If $f$ were odd you would have $$f(x) = - f(-x) \implies f'(x) = f'(-x) \implies f''(x) = - f''(-x)$$ which contradicts the fact that $f'' > 0$ on a neighborhood of $0$.

iii) and v) are true.

You've showed that $f'' > 0$ in a neighborhood of any critical number $x_0$, implying that $f'$ is strictly increasing in that neighborhood.
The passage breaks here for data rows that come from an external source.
(* ===== verification/SynchList.v ===== *)
(** * threads/synchlist.cc: synchronized lists

    [SynchList] puts a lock around the lists of [LinkedList] and lets [Remove]
    wait on a condition while the list is empty. Mailboxes (network/post.cc) are
    such lists. Items are pointers other than NULL. *)
From S2P Require Import Prelude LinkedList Threads Monitors.

Section SynchList.
Context {A : Type}.
Context (lock : lid) (sem : sid) (listEmpty : cid).

(** The list on the heap; the items that were appended and removed so far. *)
Record SData := mkSData {
  heap : gmap nat (ListElement A);
  list_ : List;
  appended : list A;
  removed : list A
}.

Inductive spc :=
  | AStart (x : A) | AAppend (x : A) | ASignal | ARelease | ADone
  | RmStart | RmTest | RmWait | RmRemove | RmRelease (x : A) | RmDone (x : A)
  | MStart | MWalk | MRelease (ys : list A) | MDone (ys : list A).

(** [SynchList::SynchList] *)
Definition SynchList_new : SData := mkSData ∅ List_new [] [].

(** The plain code between the calls: [list->Append(item)], the test of the loop
    of [Remove], its end with the ASSERT, and [list->Mapcar(func)]. *)
Definition do_append (x : A) (d : SData) : res (SData * spc) :=
  let* '(h, l, _) := Append x (heap d, list_ d) in
  Ok (mkSData h l (appended d ++ [x]) (removed d), ASignal).
Definition do_test (d : SData) : res (SData * spc) := Ok (d, if IsEmpty (list_ d) then RmWait else RmRemove).
Definition do_remove (d : SData) : res (SData * spc) :=
  let* '(h, l, item) := Remove (heap d, list_ d) in
  match item with
  | Some x => Ok (mkSData h l (appended d) (removed d ++ [x]), RmRelease x)
  | None => Fault AssertFail
  end.
Definition do_mapcar (d : SData) : res (SData * spc) :=
  let* ys := Mapcar (heap d) (list_ d) in Ok (d, MRelease ys).

Definition SynchList_code (pc : spc) : action SData spc :=
  match pc with
  (* Append *)
  | AStart x => Sync (OpAcquire lock) (AAppend x)
  | AAppend x => Plain (do_append x)
  | ASignal => Sync (OpSignal listEmpty (Some lock)) ARelease
  | ARelease => Sync (OpRelease lock) ADone
  | ADone => Return
  (* Remove *)
  | RmStart => Sync (OpAcquire lock) RmTest
  | RmTest => Plain do_test
  | RmWait => Sync (OpWait listEmpty (Some lock)) RmTest
  | RmRemove => Plain do_remove
  | RmRelease x => Sync (OpRelease lock) (RmDone x)
  | RmDone _ => Return
  (* Mapcar *)
  | MStart => Sync (OpAcquire lock) MWalk
  | MWalk => Plain do_mapcar
  | MRelease ys => Sync (OpRelease lock) (MDone ys)
  | MDone _ => Return
  end.

#[local] Instance synchlist : Monitor SData spc := {|
  m_lock := lock;
  m_sem := sem;
  m_cond := listEmpty;
  code := SynchList_code;
  entry pc := match pc with AStart _ | RmStart | MStart => True | _ => False end;
  env _ _ := False;
  irq _ := None
|}.

Definition synchlist_holds (pc : spc) : bool :=
  match pc with AStart _ | ADone | RmStart | RmDone _ | MStart | MDone _ => false | _ => true end.

(** The list holds [xs], which are the items appended and not yet removed. *)
Definition contents (d : SData) (xs : list A) : Prop :=
  (exists cs, cells (heap d) (list_ d) cs /\ cs.*2.*2 = xs) /\ appended d = removed d ++ xs.

Definition synchlist_J (w : where_) (d : SData) (c : Z) : Prop :=
  exists xs, contents d xs /\
  match w with
  | At RmRemove => xs <> []
  | At (RmRelease x) => list.last (removed d) = Some x
  | At (MRelease ys) => ys = xs
  | _ => True
  end.

Lemma append_contents d x xs : contents d xs ->
  exists h l, Append x (heap d, list_ d) = Ok (h, l, tt) /\
    contents (mkSData h l (appended d ++ [x]) (removed d)) (xs ++ [x]).
Proof.
  intros [(cs & Hc & <-) Ha]. destruct (Append_cells _ _ cs x Hc) as (h & l & a & -> & Hc' & _).
  eexists _, _. split; [reflexivity|]. split; simpl.
  - eexists. split; [exact Hc'|]. by rewrite !fmap_app.
  - by rewrite Ha, <-app_assoc.
Qed.

Lemma remove_contents d xs : contents d xs -> xs <> [] ->
  exists h l x xs', Remove (heap d, list_ d) = Ok (h, l, Some x) /\ xs = x :: xs' /\
    contents (mkSData h l (appended d) (removed d ++ [x])) xs'.
Proof.
  intros [(cs & Hc & <-) Ha] Hne. destruct cs as [|[a [k x]] cs]; [done|]. unfold Remove.
  destruct (SortedRemove_cells _ _ _ Hc) as (h & l & -> & Hc' & _). cbn [rbind].
  eexists _, _, x, cs.*2.*2. split; [reflexivity|]. split; [done|]. split; simpl.
  - by exists cs.
  - rewrite Ha. simpl. by rewrite <-app_assoc.
Qed.

Lemma empty_contents d xs : contents d xs -> IsEmpty (list_ d) = bool_decide (xs = []).
Proof. intros [(cs & Hc & <-) _]. rewrite (IsEmpty_cells _ _ _ Hc). by destruct cs. Qed.

Lemma mapcar_contents d xs : contents d xs -> Mapcar (heap d) (list_ d) = Ok xs.
Proof.
  intros [(cs & Hc & <-) _]. destruct Hc as (Hs & _ & Hnd). unfold Mapcar.
  apply mapcar_walk_seg; [by eapply seg_size|done].
Qed.

#[local] Instance synchlist_ok : MonitorOK (fun _ => True) synchlist_holds synchlist_J.
Proof.
  split.
  - by intros [] H.
  - intros [] o next _ [= <- <-]; simpl; unfold synchlist_J; split_and!; try done; naive_solver.
  - intros [] f _ [= <-]; cbn [synchlist_holds]; unfold synchlist_J, do_append, do_test, do_remove, do_mapcar; intros d c (xs & Hc & HJ).
    + destruct (append_contents d x xs Hc) as (h & l & -> & Hc'). cbn [rbind].
      eexists _, _. split; [reflexivity|]. split_and!; [done|done|]. by eexists.
    + rewrite (empty_contents d xs Hc). case_bool_decide; eexists _, _; (split; [reflexivity|]);
        split_and!; try done; by exists xs.
    + destruct (remove_contents d xs Hc HJ) as (h & l & x & xs' & -> & -> & Hc'). cbn [rbind].
      eexists _, _. split; [reflexivity|]. split_and!; [done|done|]. exists xs'. split; [done|]. simpl.
      apply last_snoc.
    + rewrite (mapcar_contents d xs Hc). cbn [rbind]. eexists _, _. split; [reflexivity|].
      split_and!; [done|done|]. by exists xs.
  - by intros [] _ H.
  - by intros w d d' c [].
  - by intros w d d' c [=].
Qed.

Lemma synchlist_start : synchlist_J Nobody SynchList_new 0.
Proof. exists []. split; [|done]. split; [|done]. exists []. split; [|done]. split_and!; [done|done|constructor]. Qed.

End SynchList.
Arguments SData : clear implicits.
Arguments spc : clear implicits.
Arguments SynchList_new {A}.

(** * Properties *)

(** C13: a synchronized list is a FIFO queue for any number of threads. In every
    reachable state the items removed so far, followed by those in the list,
    are the items appended so far, in that order, so each item is taken once
    and first come, first served; the list code never touches a bad pointer,
    [Remove] never finds the list empty (its ASSERT holds), and the thread that
    gives the lock back has the item removed last.
    It holds whatever the constructors leave in the pointers they do not
    initialise, but for the address of a thread in the owner of a new lock
    (see [Threads.stale_lock_admits_two_threads]). *)
Theorem SynchList_is_a_queue lock sem listEmpty {A} (x : MState (SData A) (spc A)) :
  mreachable (M := synchlist lock sem listEmpty) SynchList_new x ->
  (exists xs, contents (m_data x) xs) /\
  forall pc, in_client (m_sys x) -> m_pc x !! currentThread (m_sys x) = Some pc ->
    match SynchList_code lock listEmpty pc with
    | Plain f => is_Ok (f (m_data x))
    | Sync o _ => is_Ok (exec_op o (m_sys x)) \/ exec_op o (m_sys x) = Fault UndefinedArith
    | Return => True
    end /\
    (forall y, pc = RmRelease y -> list.last (removed (m_data x)) = Some y).
Proof.
  intros Hx. pose proof (synchlist_ok (A := A) lock sem listEmpty) as OK. split.
  - destruct (monitor_some (M := synchlist lock sem listEmpty) (fun _ => True) synchlist_holds synchlist_J _ x
      synchlist_start Hx) as (w & xs & Hc & _). by exists xs.
  - intros pc Hc Hm. split.
    + pose proof (monitor_progress (M := synchlist lock sem listEmpty) (fun _ => True) synchlist_holds synchlist_J _ x pc
        synchlist_start Hx Hc Hm) as Hp. simpl in Hp.
      destruct (SynchList_code lock listEmpty pc) as [|f|]; [done| |done].
      destruct Hp as (d' & next & Hp). by eexists.
    + intros y ->. by destruct (monitor_at (M := synchlist lock sem listEmpty) (fun _ => True) synchlist_holds synchlist_J
        _ x _ synchlist_start Hx Hc Hm eq_refl) as (xs & _ & Hl).
Qed.

(** Thread 0 waits in [Remove]; thread 1 appends 7 and 8; thread 0 is woken and
    takes 7. *)
Definition synchlist_run : MState (SData nat) (spc nat) :=
  mrun (M := synchlist 0 0 0)
    [MOutside (OpNew 1); MOutside (OpFork 1); MEnter RmStart; MStep; MStep; MStep; MResume;
     MEnter (AStart 7%nat); MStep; MStep; MStep; MStep; MStep;
     MEnter (AStart 8%nat); MStep; MStep; MStep; MStep; MStep; MPreempt; MResume; MStep; MStep]
    0 SynchList_new.

Example SynchList_is_a_queue_witness :
  appended (m_data synchlist_run) = [7%nat; 8%nat] /\ list.last (removed (m_data synchlist_run)) = Some 7%nat.
Proof.
  split; [vm_compute; reflexivity|].
  assert (in_client (m_sys synchlist_run)) as Hc by (apply in_clientb_spec; vm_compute; reflexivity).
  destruct (SynchList_is_a_queue 0 0 0 synchlist_run) as [_ H].
  - apply mrun_reachable. repeat constructor.
  - apply (H (RmRelease 7%nat) Hc); [vm_compute; reflexivity|reflexivity].
Defined.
Since $f'(x_0) = 0$, this means that $f$ is increasing on some interval $(x_0,x_0+\epsilon)$ and decreasing on some interval $(x_0-\epsilon,x_0)$.

Suppose (for the sake of contradiction) that $f$ has two distinct critical numbers $x_1$ and $x_2$. Since $f$ is continuous it attains a maximum value on the interval $[x_1,x_2]$. Since $f$ is increasing on an interval $(x_1,x_1+\epsilon)$ and decreasing on an interval $(x_2-\epsilon,x_2)$ the maximum cannot occur at either $x_1$ or $x_2$, meaning that the maximum value of $f$ on $[x_1,x_2]$ occurs at an interior point $x_3$.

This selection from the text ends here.